Почему же он не «счел возможным» вмешаться и удержать русских?
Прежде всего он ссылается на недостаток времени. Но, по его же собственным словам, конфликт между Портой и Мухаммедом-Али начался еще в октябре 1831г, между тем как решающее сражение при Конье произошло только 21 декабря 1832 года. Неужели у него не было времени в продолжение всего этого периода? Ибрагим-паша выиграл крупное сражение в июле 1832г, и с июля до декабря у Пальмерстона опять-таки не было времени. Однако в течение всего этого срока он ожидал со стороны Порты формальной просьбы, которая, согласно его последней версии, последовала только 3 ноября.

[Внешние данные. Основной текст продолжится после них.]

(* ===== verification/Selector.v ===== *)
(** * internal/controller/endpointselector_reconcile.go: the selector object

    Fetching, converting and evaluating an XEndpointSelector, and writing its
    status; EndpointSlices are in [Slices.v]. *)

From S2P Require Import Prelude KubeTypes Api Indexers Status.

Section selector.
Context `{API : !ApiMachinery} (now : Z).

(** [apiv1alpha1.Resource("xendpointselectors")], qualified. *)
Definition endpointSelectorResource : string := "xendpointselectors.gateway.networking.x-k8s.io".

Definition SchemeGroupVersion_string : string :=
  endpointSelectorAPIGroup +:+ "/" +:+ endpointSelectorVersion.

Definition evaluateEndpointSelector (selector : XEndpointSelector)
    : ConditionStatus * string * string :=
  match LabelSelectorAsSelector (xs_Selector selector) with
  | Err err =>
      (ConditionFalse, EndpointSelectorReasonInvalid, "Spec.selector is invalid: " +:+ Error err)
  | Ok _ =>
      (ConditionTrue, EndpointSelectorReasonAccepted,
       "XEndpointSelector accepted by clusterip-gw-controller.")
  end.

Definition endpointSelectorFromUnstructured (obj : Unstructured) : result XEndpointSelector :=
  FromUnstructured obj.

Definition endpointSelectorToUnstructured (selector : XEndpointSelector) : result Unstructured :=
  let selector :=
    if decide (xs_APIVersion selector = "")
    then mkXEndpointSelector SchemeGroupVersion_string (xs_Kind selector) (xs_meta selector)
           (xs_Selector selector) (xs_Conditions selector)
    else selector in
  let selector :=
    if decide (xs_Kind selector = "")
    then mkXEndpointSelector (xs_APIVersion selector) endpointSelectorKind (xs_meta selector)
           (xs_Selector selector) (xs_Conditions selector)
    else selector in
  ToUnstructured selector.

Definition getEndpointSelector (c : Caches) (key : NamespacedName) : result XEndpointSelector :=
  let! obj := endpointSelector_GetByKey c (namespacedKey key) in
  match obj with
  | None => Err (NewNotFound endpointSelectorResource (nn_Name key))
  | Some obj => endpointSelectorFromUnstructured obj
  end.

Definition updateEndpointSelectorStatus (selector : XEndpointSelector) (status : ConditionStatus)
    (reason message : string) : prog (result unit) :=
  let updated :=
    mkXEndpointSelector (xs_APIVersion selector) (xs_Kind selector) (xs_meta selector)
      (xs_Selector selector)
      (mergeConditions []
         [condition now EndpointSelectorConditionAccepted status reason message
            (Generation (xs_meta selector))]) in
  if endpointSelectorStatusEqual selector updated then Ret (Ok tt)
  else
    get! unstructuredSelector := endpointSelectorToUnstructured updated in
    perform (EndpointSelectorUpdateStatus (Namespace (xs_meta updated)) unstructuredSelector).

End selector.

«Но», — спросим вместе с сэром Робертом Пилем, — «разве он был настолько неосведомлен о событиях, происходивших в Леванте, что должен был ожидать формальной просьбы?» (Палата общин, 17 марта 1834 года.)

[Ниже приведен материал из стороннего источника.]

(* ===== verification/GatewayFacts.v ===== *)
(** * Gateways: facts about evaluation and requests

    The listener loop of [evaluateGateway] as a map over listeners, condition
    statuses of what is built, independence of the clock, and the requests each
    helper of ipam.go can make. *)

From S2P Require Import Prelude KubeTypes Api Indexers Status Ipam Listeners Selector Route RouteSpec Gateway.

(** ** Conditions *)

(** No condition of type [t] has a status other than [st]. *)
Definition only_status (t : string) (st : ConditionStatus) (cs : list Condition) : Prop :=
  ∀ c, c ∈ cs → c_Type c = t → c_Status c = st.

Lemma only_status_untimed t st cs : only_status t st (untimed <$> cs) ↔ only_status t st cs.
Proof.
  unfold only_status. split; intros H c Hc Ht.
  - apply (H (untimed c)); [by apply list_elem_of_fmap_2|done].
  - apply list_elem_of_fmap in Hc as (d & -> & Hd). by apply (H d).
Qed.

Section conditions.
Context `{API : !ApiMachinery, Laws : !ApiMachineryLaws}.

Lemma mergeConditions_only t st cs des :
  NoDup (types cs) → NoDup (types des) → t ∈ types des → only_status t st des →
  only_status t st (mergeConditions cs des).
Proof.
  intros Hcs Hdes Ht Hst. apply only_status_untimed. intros d.
  rewrite mergeConditions_elem by done. intros [Hd|[_ Hd]] <-; [|done].
  apply list_elem_of_fmap in Hd as (d0 & -> & Hd). by apply (Hst d0).
Qed.

Lemma removeConditions_only t st cs ts : t ∈ ts → only_status t st (removeConditions cs ts).
Proof.
  intros Ht c. unfold removeConditions. rewrite list_elem_of_filter, elem_of_list_to_set.
  by intros [Hc _] <-.
Qed.

Lemma listener_conditions now l n s1 r1 m1 s2 r2 m2 s3 r3 m3 g :
  let cs := ls_Conditions (listenerStatusForOutcome now l n s1 r1 m1 s2 r2 m2 s3 r3 m3 g) in
  NoDup (types cs) ∧ only_status TypeAccepted s1 cs ∧ only_status TypeProgrammed s3 cs ∧
  TypeAccepted ∈ types cs.
Proof.
  unfold listenerStatusForOutcome. cbn [ls_Conditions]. set (des := _ :: _ :: _ :: _ : list Condition).
  assert (Hnd : NoDup (types des)) by (apply (bool_decide_unpack _); by vm_compute).
  assert (Ha : only_status TypeAccepted s1 des).
  { intros c. unfold des. rewrite !list.elem_of_cons, elem_of_nil. by intros [->|[->|[->|[]]]]. }
  assert (Hp : only_status TypeProgrammed s3 des).
  { intros c. unfold des. rewrite !list.elem_of_cons, elem_of_nil. by intros [->|[->|[->|[]]]]. }
  split_and!.
  - apply mergeConditions_NoDup. constructor.
  - apply mergeConditions_only; [constructor|done| |done]. by left.
  - apply mergeConditions_only; [constructor|done| |done]. right; right; by left.
  - rewrite <-types_untimed. apply list_elem_of_fmap. eexists (untimed _). split; [|
      apply mergeConditions_nil_elem; [done|]; by left]. done.
Qed.

Lemma FindStatusCondition_only t st cs :
  t ∈ types cs → only_status t st cs →
  ∃ c, FindStatusCondition cs t = Some c ∧ c_Status c = st.
Proof.
  intros Ht Hst. rewrite FindStatusCondition_spec.
  apply list_elem_of_fmap in Ht as (c & -> & Hc).
  destruct (filter (λ d, c_Type d = c_Type c) cs) as [|d ds] eqn:E.
  - exfalso. eapply (filter_nil_not_elem_of (λ d, c_Type d = c_Type c)); [exact E|done|exact Hc].
  - assert (d ∈ filter (λ d, c_Type d = c_Type c) cs) as Hd by (rewrite E; by left).
    apply list_elem_of_filter in Hd as [Hdt Hd]. exists d. split; [done|]. by apply Hst.
Qed.

Lemma listener_outcome now l n s1 r1 m1 s2 r2 m2 s3 r3 m3 g :
  let cs := ls_Conditions (listenerStatusForOutcome now l n s1 r1 m1 s2 r2 m2 s3 r3 m3 g) in
  NoDup (types cs) ∧ only_status TypeProgrammed s3 cs ∧
  ∃ a, FindStatusCondition cs TypeAccepted = Some a ∧ c_Status a = s1.
Proof.
  destruct (listener_conditions now l n s1 r1 m1 s2 r2 m2 s3 r3 m3 g) as (? & ? & ? & ?).
  split_and!; [done..|]. by apply FindStatusCondition_only.
Qed.

End conditions.

(** ** The listener loop *)

Section evaluate.
Context `{API : !ApiMachinery, Laws : !ApiMachineryLaws}.

(** The listener's only attached route is accepted and resolved. *)
Definition listener_usable (now : Z) (c : Caches) (gateway : Gateway) (cls : option GatewayClass)
    (routes : list TCPRoute) (l : Listener) : bool :=
  match attachedRoutesForListener gateway l routes with
  | [route] =>
      let ev := evaluateRoute now c route (matchingParentRef route gateway) gateway cls routes in
      bool_decide (re_acceptedStatus ev = ConditionTrue) && bool_decide (re_resolvedStatus ev = ConditionTrue)
  | _ => false
  end.

(** What the loop adds for a listener it cannot use. *)
Definition listener_problem (now : Z) (c : Caches) (gateway : Gateway) (cls : option GatewayClass)
    (routes : list TCPRoute) (l : Listener) : string :=
  match attachedRoutesForListener gateway l routes with
  | [] => "Listener " +:+ GoStrings.Quote (l_Name l) +:+ " requires exactly one attached TCPRoute."
  | [route] =>
      unsupported_route_message route
        (evaluateRoute now c route (matchingParentRef route gateway) gateway cls routes)
  | _ => "Listener " +:+ GoStrings.Quote (l_Name l)
           +:+ " supports exactly one attached TCPRoute; multiple attached TCPRoutes were found."
  end.

Definition listener_result (now : Z) (c : Caches) (gateway : Gateway) (cls : option GatewayClass)
    (routes : list TCPRoute) (l : Listener) : ListenerStatus :=
  let n := int32 (Z.of_nat (length (attachedRoutesForListener gateway l routes))) in
  if listener_usable now c gateway cls routes l
  then listener_pending now l n (Generation (gw_meta gateway))
  else listener_rejected now l n ReasonUnsupportedValue (listener_problem now c gateway cls routes l)
         (Generation (gw_meta gateway)).

Lemma evaluate_listener_step now c gateway cls routes st l :
  evaluate_listener now c gateway cls routes st l =
  mkLoop (ll_statuses st ++ [listener_result now c gateway cls routes l])
    (if listener_usable now c gateway cls routes l then ll_firstError st
     else if decide (ll_firstError st = "") then listener_problem now c gateway cls routes l
     else ll_firstError st)
    (if listener_usable now c gateway cls routes l then S (ll_usable st) else ll_usable st).
Proof.
  unfold evaluate_listener, listener_result, listener_usable, listener_problem.
  destruct (attachedRoutesForListener gateway l routes) as [|r [|r' rs]]; [done| |done].
  set (ev := evaluateRoute _ _ _ _ _ _ _).
  rewrite !bool_decide_not. by destruct (bool_decide _), (bool_decide _).
Qed.

Lemma evaluate_listeners_fold now c gateway cls routes ls st :
  let st' := foldl (evaluate_listener now c gateway cls routes) st ls in
  ll_statuses st' = ll_statuses st ++ map (listener_result now c gateway cls routes) ls ∧
  ll_usable st' = (ll_usable st + length (filter (λ l, listener_usable now c gateway cls routes l = true) ls))%nat.
Proof.
  revert st. induction ls as [|l ls IH]; intros st; simpl; [by rewrite List.app_nil_r|].
  destruct (IH (evaluate_listener now c gateway cls routes st l)) as [-> ->].
  rewrite evaluate_listener_step, filter_cons. cbn [ll_statuses ll_usable]. split.
  - by rewrite <-List.app_assoc.
  - destruct (listener_usable _ _ _ _ _ l); simpl; lia.
Qed.

Lemma listener_usable_now now now' c gateway cls routes l :
  listener_usable now c gateway cls routes l = listener_usable now' c gateway cls routes l.
Proof.
  unfold listener_usable. destruct (attachedRoutesForListener _ _ _) as [|r [|]]; [done| |done].
  by rewrite (evaluateRoute_now now now').
Qed.

End evaluate.

(** ** Requests *)

Section requests.
Context `{API : !ApiMachinery}.

Lemma delete_ips_requests ips :
  only_requests (λ r, ∃ ip, ip ∈ ips ∧ r = IPAddressDelete (ip_name_key ip)) (delete_ips ips).
Proof.
  induction ips as [|ip ips IH]; simpl; [constructor|].
  assert (Hrest : only_requests (λ r, ∃ ip', ip' ∈ ip :: ips ∧ r = IPAddressDelete (ip_name_key ip'))
    (delete_ips ips)).
  { eapply only_requests_mono; [|exact IH]. intros r (ip' & ? & ->). exists ip'. split; [by right|done]. }
  constructor; [exists ip; split; [by left|done]|]. intros [[]|e]; [done|].
  destruct (IsNotFound e); [done|constructor].
Qed.

Lemma allocate_in_requests gateway p fuel a taken :
  only_requests (λ r, ∃ b, r = IPAddressCreate (vip_claim gateway b)) (allocate_in gateway p fuel a taken).
Proof.
  revert a taken. induction fuel as [|fuel IH]; intros a taken; simpl; [constructor|].
  destruct (negb _); [constructor|]. destruct (isLastAddress p a); [constructor|].
  case_decide; [apply IH|]. constructor; [eauto|]. intros [[]|e]; [constructor|].
  destruct (IsAlreadyExists e); [apply IH|constructor].
Qed.

Lemma allocate_requests gateway cidrs taken :
  only_requests (λ r, ∃ b, r = IPAddressCreate (vip_claim gateway b)) (allocate gateway cidrs taken).
Proof.
  revert taken. induction cidrs as [|p cidrs IH]; intros taken; simpl; [constructor|].
  apply only_requests_bind; [apply allocate_in_requests|]. intros [r|taken']; [constructor|apply IH].
Qed.

(** The requests a Gateway's reconciliation may make. *)
Inductive gateway_request (c : Caches) (gateway : Gateway) : request → Prop :=
| gr_get : gateway_request c gateway (GatewayGet (Namespace (gw_meta gateway)) (Name (gw_meta gateway)))
| gr_claim a : gateway_request c gateway (IPAddressCreate (vip_claim gateway a))
| gr_release owned ip :
    listOwnedGatewayIPAddresses c (gateway_key gateway) = Ok owned → ip ∈ owned →
    gateway_request c gateway (IPAddressDelete (ip_name_key ip))
| gr_finalizer current fs :
    (∀ f, f ≠ controllerFinalizer → f ∈ fs ↔ f ∈ Finalizers (gw_meta current)) →
    gateway_request c gateway (GatewayUpdate (Namespace (gw_meta current)) (with_finalizers current fs))
| gr_status st :
    gateway_request c gateway (GatewayUpdateStatus (Namespace (gw_meta gateway)) (with_status gateway st)).

(** A request of the Gateway's that claims no address. *)
Definition is_claim (r : request) : bool := match r with IPAddressCreate _ => true | _ => false end.

Definition quiet_request (c : Caches) (gateway : Gateway) (r : request) : Prop :=
  gateway_request c gateway r ∧ is_claim r = false.

Lemma release_requests c gateway :
  only_requests (quiet_request c gateway) (releaseGatewayIPAddresses c gateway).
Proof.
  unfold releaseGatewayIPAddresses. apply only_requests_lift_ok. intros owned Ho.
  eapply only_requests_mono; [|apply delete_ips_requests]. intros r (ip & Hip & ->).
  split; [by eapply gr_release|done].
Qed.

Да и с ноября, когда уже последовала формальная просьба, до конца февраля — выступление России произошло не раньше 20 февраля — протекло четыре долгих месяца. Почему же он ничего не предпринял за это время?

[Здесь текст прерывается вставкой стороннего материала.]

Lemma final_evaluation_accepted now c gateway cls routes r :
  ge_acceptedStatus (final_evaluation now c gateway cls routes r)
  = if ge_valid (evaluateGateway now c gateway cls routes) then ConditionTrue else ConditionFalse.
Proof.
  assert (H : ge_acceptedStatus (evaluateGateway now c gateway cls routes)
    = if ge_valid (evaluateGateway now c gateway cls routes) then ConditionTrue else ConditionFalse).
  { unfold evaluateGateway. destruct cls as [gc|]; [|done]. case_decide; [done|].
    destruct (v_valid _); [|done]. cbn [negb]. case_decide; [done|]. by case_decide. }
  unfold final_evaluation. destruct (ge_valid _) eqn:Hv; [|by rewrite H]. destruct r; simpl; by rewrite H.
Qed.

(** The status written after an evaluation has its Accepted condition. *)
Lemma written_accepted now gateway ev :
  NoDup (types (Conditions (gw_status gateway))) →
  ∃ a, FindStatusCondition (Conditions (evaluated_status now gateway ev)) TypeAccepted = Some a ∧
       c_Status a = ge_acceptedStatus ev.
Proof.
  intros Hnd. apply FindStatusCondition_only; cbn [evaluated_status Conditions].
  - rewrite <-types_untimed. apply list_elem_of_fmap. eexists (untimed _). split; [|
      apply mergeConditions_elem; [done| |left; by left]]; [done|].
    apply (bool_decide_unpack _). by vm_compute.
  - apply mergeConditions_only; [done| |by left|].
    + apply (bool_decide_unpack _). by vm_compute.
    + intros d. rewrite !list.elem_of_cons, elem_of_nil. by intros [->|[->|[]]].
Qed.

(** C14. A Gateway is accepted exactly when its GatewayClass
    is this controller's, its listeners are well formed, it requests no
    addresses, and some listener is served.  So says the status that is written
    after the evaluation, whatever came of allocating an address; and exactly
    then is the evaluation valid, which makes the reconciler ask for an address
    instead of releasing those the Gateway has. *)
Theorem evaluateGateway_valid_iff now c gateway cls routes :
  NoDup routes →
  (ge_valid (evaluateGateway now c gateway cls routes) = true ↔ acceptable c gateway cls routes) ∧
  (ge_acceptedStatus (evaluateGateway now c gateway cls routes) = ConditionTrue ↔
     acceptable c gateway cls routes) ∧
  (NoDup (types (Conditions (gw_status gateway))) → ∀ r, ∃ a,
     FindStatusCondition
       (Conditions (evaluated_status now gateway (final_evaluation now c gateway cls routes r))) TypeAccepted = Some a ∧
     (c_Status a = ConditionTrue ↔ acceptable c gateway cls routes)).
Proof.
  intros Hnd. pose proof (evaluate_acceptable now c gateway cls routes Hnd) as Hv.
  assert (Hacc : ∀ r, ge_acceptedStatus (final_evaluation now c gateway cls routes r) = ConditionTrue ↔
    acceptable c gateway cls routes).
  { intros r. rewrite final_evaluation_accepted, <-Hv. by destruct (ge_valid _). }
  split_and!; [done| |].
  - rewrite <-(Hacc (Ok "")). unfold final_evaluation. by destruct (ge_valid _).
  - intros Hcs r. destruct (written_accepted now gateway (final_evaluation now c gateway cls routes r) Hcs)
      as (a & Ha & Hs). exists a. split; [done|]. by rewrite Hs.
Qed.

(** The reconciler in terms of [final_evaluation]. *)
Lemma reconcileGateway_unfold now c key gateway :
  getGateway c key = Ok gateway →
  GatewayClassName (gw_spec gateway) = gatewaymeta_GatewayClassName →
  DeletionTimestamp (gw_meta gateway) = None →
  reconcileGateway now c key ≡
  do! finalizerAdded := ensureGatewayFinalizer gateway in
  if finalizerAdded then Ret (Ok tt)
  else
    get! cls := getGatewayClass c in
    get! routes := listRoutesForGateway c (gateway_key gateway) in
    if ge_valid (evaluateGateway now c gateway cls routes) then
      let* r := ensureGatewayVIP c gateway in
      updateGatewayStatus now gateway (final_evaluation now c gateway cls routes r)
    else
      do! _ := releaseGatewayIPAddresses c gateway in
      updateGatewayStatus now gateway (final_evaluation now c gateway cls routes (Ok "")).
Proof.
  intros Hg Hc Hd. unfold reconcileGateway. rewrite Hg, Hc, Hd.
  rewrite !decide_False by auto. apply bind_proper; [done|]. intros [[]|e]; [done| |done].
  unfold gateway_key. destruct (getGatewayClass c) as [cls|e]; simpl; [|done].
  destruct (listRoutesForGateway c _) as [routes|e]; simpl; [|done].
  unfold final_evaluation. by destruct (ge_valid _).
Qed.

Но у него в запасе имеются еще лучшие оправдания.
Египетский паша был ведь лишь мятежным подданным, а султан — суверенным монархом.
«Так как это была война подданного против его монарха, и этот монарх является союзником короля Англии, то было бы несовместимым с нормами добропорядочности вступать с пашой в какие бы то ни было сношения». (Палата общин, 28 августа 1833 года.)
Итак, задержать армии Ибрагима благородному лорду не позволил этикет. Тот же этикет запретил ему дать инструкции своему консулу в Александрии, чтобы тот употребил свое влияние для воздействия на Мухаммеда-Али. Подобно испанскому гранду, благородный лорд дал бы скорее королеве сгореть дотла, нежели позволил бы себе нарушить этикет и дотронуться до ее юбок. Но, увы! Оказывается, что благородный лорд уже в 1832г без согласия султана аккредитовывал консулов и дипломатических агентов при «подданном» султана, что он заключал с Мухаммедом-Али договоры, меняющие существующие торговые и таможенные правила и соглашения и устанавливающие на место них новые. И все это он проделывал, не заботясь о предварительном согласии Порты или о ее последующем одобрении. (Палата общин, 23 февраля 1848 года.)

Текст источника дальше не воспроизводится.